• [PROBLEM STATEMENT]: As the lines appear below, please set them down exactly, starting at the first and finishing with the one containing "[DataFrame.corr] is a".

==========

(** * compara.py: alignment, selection, projection and peak summary

    A shallow embedding of [preparar_dados] and [rodar_modelo] of
    [src/compara.py], and the properties of the pipeline that follow from
    the code.  The tables the program downloads are inputs of the model;
    the chart ([gerar_grafico]) is not modelled.

    Numbers.  The program computes with IEEE-754 doubles (numpy float64).
    They are modelled by [float64]: a finite value is an exact rational,
    and the three special values NaN, +inf and -inf follow the IEEE rules
    for arithmetic and comparison.  Finite arithmetic is exact, and zero
    carries no sign (a zero divisor counts as +0).  The one place where
    the program turns a double into an integer is line 247: there the
    product and the quotient are rounded to the nearest double, as the
    machine does ([round64]), and a product beyond the largest double is
    an infinity.

    Tables.  A pandas DataFrame is a list of named columns in column
    order; a Series indexed by names is an association list.  Exceptions
    are values of [exn], and a computation that may raise has type
    [result A].

    Library code.  The Pearson coefficient of [DataFrame.corr] is a
    parameter [corr] of the model: what is proved holds for every such
    function.  The concrete runs use [pearson2], the exact coefficient of
    series of two observations, and [pearson_q], the exact coefficient
    of series for which it is rational.  The order that
    [sort_values] leaves among equal coefficients is a parameter too. *)

From Stdlib Require Import QArith Qreduction ZArith String List Bool Arith Lia.
From Stdlib Require Import Permutation Sorted Qround.
Import ListNotations.

Local Open Scope string_scope.
Local Open Scope nat_scope.
Local Open Scope list_scope.

(* ================================================================== *)
(** ** Doubles *)

Module Float64.

Inductive float64 : Type :=
| Num (q : Q)
| PInf
| NInf
| NaN.

Definition isnan (x : float64) : bool :=
  match x with NaN => true | _ => false end.

Definition isinf (x : float64) : bool :=
  match x with PInf | NInf => true | _ => false end.

Definition isfinite (x : float64) : bool :=
  match x with Num _ => true | _ => false end.

(** Sign of a value: [Gt] positive, [Lt] negative, [Eq] zero (or NaN). *)
Definition fsign (x : float64) : comparison :=
  match x with
  | Num q => (q ?= 0)%Q
  | PInf => Gt
  | NInf => Lt
  | NaN => Eq
  end.

Definition mul_sign (a b : comparison) : comparison :=
  match a, b with
  | Eq, _ | _, Eq => Eq
  | Gt, Gt | Lt, Lt => Gt
  | _, _ => Lt
  end.

(** The infinity of a given sign; no sign (zero) gives NaN, as in
    [inf * 0] and [0 / 0]. *)
Definition inf_of (s : comparison) : float64 :=
  match s with Gt => PInf | Lt => NInf | Eq => NaN end.

Definition fopp (x : float64) : float64 :=
  match x with
  | Num q => Num (Qred (- q))
  | PInf => NInf
  | NInf => PInf
  | NaN => NaN
  end.

Definition fadd (x y : float64) : float64 :=
  match x, y with
  | NaN, _ | _, NaN => NaN
  | Num a, Num b => Num (Qred (a + b))
  | PInf, NInf | NInf, PInf => NaN
  | PInf, _ | _, PInf => PInf
  | NInf, _ | _, NInf => NInf
  end.

Definition fsub (x y : float64) : float64 :=
  match x, y with
  | NaN, _ | _, NaN => NaN
  | Num a, Num b => Num (Qred (a - b))
  | PInf, PInf | NInf, NInf => NaN
  | PInf, _ | _, NInf => PInf
  | NInf, _ | _, PInf => NInf
  end.

Definition fmul (x y : float64) : float64 :=
  match x, y with
  | NaN, _ | _, NaN => NaN
  | Num a, Num b => Num (Qred (a * b))
  | _, _ => inf_of (mul_sign (fsign x) (fsign y))
  end.

(** numpy division: a zero divisor raises nothing, it gives an infinity
    (or NaN for [0 / 0]). *)
Definition fdiv (x y : float64) : float64 :=
  match x, y with
  | NaN, _ | _, NaN => NaN
  | Num a, Num b =>
      if Qeq_bool b 0 then inf_of (a ?= 0)%Q else Num (Qred (a / b))
  | Num _, _ => Num 0
  | _, Num b => inf_of (mul_sign (fsign x) (if Qle_bool 0 b then Gt else Lt))
  | _, _ => NaN
  end.

(** Comparisons: every comparison with NaN is false. *)
Definition fle (x y : float64) : bool :=
  match x, y with
  | NaN, _ | _, NaN => false
  | Num a, Num b => Qle_bool a b
  | NInf, _ | _, PInf => true
  | _, _ => false
  end.

Definition fge (x y : float64) : bool := fle y x.

Definition feqb (x y : float64) : bool :=
  match x, y with
  | Num a, Num b => Qeq_bool a b
  | PInf, PInf | NInf, NInf => true
  | _, _ => false
  end.

(** The largest finite double, (2^53 - 1) * 2^971. *)
Definition dbl_max : Q := inject_Z ((2 ^ 53 - 1) * 2 ^ 971).

(** [np.nan_to_num]: NaN becomes 0, the infinities the largest finite
    doubles of their sign. *)
Definition nan_to_num (x : float64) : float64 :=
  match x with
  | NaN => Num 0
  | PInf => Num dbl_max
  | NInf => Num (Qred (- dbl_max))
  | Num q => Num q
  end.

(** [fillna(0.0)] on one cell. *)
Definition fillna0 (x : float64) : float64 :=
  match x with NaN => Num 0 | _ => x end.

(** numpy's maximum of two values propagates NaN. *)
Definition fmax (x y : float64) : float64 :=
  match x, y with
  | NaN, _ | _, NaN => NaN
  | _, _ => if fle x y then y else x
  end.

(** *** Rounding to the nearest double

    The integer nearest to [n / d], for [0 <= n] and [0 < d]; of two
    nearest integers, the even one. *)
Definition div_nearest_even (n d : Z) : Z :=
  let q := (n / d)%Z in
  match (2 * (n mod d) ?= d)%Z with
  | Lt => q
  | Gt => (q + 1)%Z
  | Eq => if Z.even q then q else (q + 1)%Z
  end.

(** [n / d] counted in units of [2^e], as a fraction. *)
Definition em_unidades (n d e : Z) : Z * Z :=
  if (0 <=? e)%Z then (n, (d * 2 ^ e)%Z) else ((n * 2 ^ (- e))%Z, d).

(** The exponent [k] with [2^k <= n / d < 2^(k+1)], for [0 < n], [0 < d]. *)
Definition expoente (n d : Z) : Z :=
  let k := (Z.log2 n - Z.log2 d)%Z in
  let ab := em_unidades n d k in
  if (fst ab <? snd ab)%Z then (k - 1)%Z else k.

(** The double nearest to [n / d], for [0 < n] and [0 < d], its exponent
    unbounded above: 53 significant bits, or a multiple of [2^-1074]
    below the normal range. *)
Definition nearest64 (n d : Z) : Q :=
  let e := Z.max (expoente n d - 52) (- 1074) in
  let ab := em_unidades n d e in
  let m := div_nearest_even (fst ab) (snd ab) in
  Qred (if (0 <=? e)%Z then inject_Z (m * 2 ^ e)
        else Qmake m (Z.to_pos (2 ^ (- e)))).

(** From [2^1024 - 2^970] on, halfway between the largest double and
    [2^1024], a value rounds to infinity. *)
Definition limite : Q := inject_Z (2 ^ 1024 - 2 ^ 970).

(** IEEE-754 rounding to nearest, ties to even, of an exact result. *)
Definition round64 (q : Q) : float64 :=
  let r := Qred q in
  match Qnum r with
  | Z0 => Num 0
  | Zpos n =>
      if Qle_bool limite r then PInf
      else Num (nearest64 (Zpos n) (Zpos (Qden r)))
  | Zneg n =>
      if Qle_bool limite (- r) then NInf
      else Num (Qred (- nearest64 (Zpos n) (Zpos (Qden r))))
  end.

(** The double an operation returns, given its exact result. *)
Definition arred (x : float64) : float64 :=
  match x with
  | Num q => round64 q
  | _ => x
  end.

End Float64.
Import Float64.

(* ================================================================== *)
(** ** Exceptions *)

Inductive exn : Type :=
| KeyError
| ValueError
| OverflowError.

Definition result (A : Type) : Type := (exn + A)%type.

Definition ok {A : Type} (a : A) : result A := inr a.
Definition raise {A : Type} (e : exn) : result A := inl e.

Definition bind {A B : Type} (c : result A) (k : A -> result B) : result B :=
  match c with
  | inl e => inl e
  | inr a => k a
  end.

Notation "x <- c ;; k" := (bind c (fun x => k))
  (at level 61, c at next level, right associativity).

Fixpoint mapM {A B : Type} (f : A -> result B) (l : list A) : result (list B) :=
  match l with
  | [] => ok []
  | a :: l' => b <- f a ;; bs <- mapM f l' ;; ok (b :: bs)
  end.

Fixpoint foldM {A S : Type} (f : S -> A -> result S) (l : list A) (s : S)
  : result S :=
  match l with
  | [] => ok s
  | a :: l' => s' <- f s a ;; foldM f l' s'
  end.

(* ================================================================== *)
(** ** Tables *)

(** A Series or dict keyed by names; a DataFrame is a [frame]. *)
Definition series (V : Type) : Type := list (string * V).
Definition frame : Type := series (list float64).

Fixpoint lookup {V : Type} (s : series V) (k : string) : option V :=
  match s with
  | [] => None
  | (k', v) :: s' => if (k' =? k)%string then Some v else lookup s' k
  end.

(** [s[k]]: a missing label raises KeyError. *)
Definition getitem {V : Type} (s : series V) (k : string) : result V :=
  match lookup s k with
  | Some v => ok v
  | None => raise KeyError
  end.

Definition keys {V : Type} (s : series V) : list string := map fst s.

Definition mem (k : string) (l : list string) : bool :=
  existsb (fun k' => (k' =? k)%string) l.

(** [s[k] = v]: an existing label keeps its place, a new one goes last. *)
Fixpoint setitem {V : Type} (s : series V) (k : string) (v : V) : series V :=
  match s with
  | [] => [(k, v)]
  | (k', v') :: s' =>
      if (k' =? k)%string then (k, v) :: s' else (k', v') :: setitem s' k v
  end.

(** [data[k] = values] on a frame of [n] rows: pandas refuses an array of
    another length. *)
Definition assign (n : nat) (df : frame) (k : string) (v : list float64)
  : result frame :=
  if length v =? n then ok (setitem df k v) else raise ValueError.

==========

• [ANSWER SECTION]:
(** * compara.py: alignment, selection, projection and peak summary

    A shallow embedding of [preparar_dados] and [rodar_modelo] of
    [src/compara.py], and the properties of the pipeline that follow from
    the code.  The tables the program downloads are inputs of the model;
    the chart ([gerar_grafico]) is not modelled.

    Numbers.  The program computes with IEEE-754 doubles (numpy float64).
    They are modelled by [float64]: a finite value is an exact rational,
    and the three special values NaN, +inf and -inf follow the IEEE rules
    for arithmetic and comparison.  Finite arithmetic is exact, and zero
    carries no sign (a zero divisor counts as +0).  The one place where
    the program turns a double into an integer is line 247: there the
    product and the quotient are rounded to the nearest double, as the
    machine does ([round64]), and a product beyond the largest double is
    an infinity.

    Tables.  A pandas DataFrame is a list of named columns in column
    order; a Series indexed by names is an association list.  Exceptions
    are values of [exn], and a computation that may raise has type
    [result A].

    Library code.  The Pearson coefficient of [DataFrame.corr] is a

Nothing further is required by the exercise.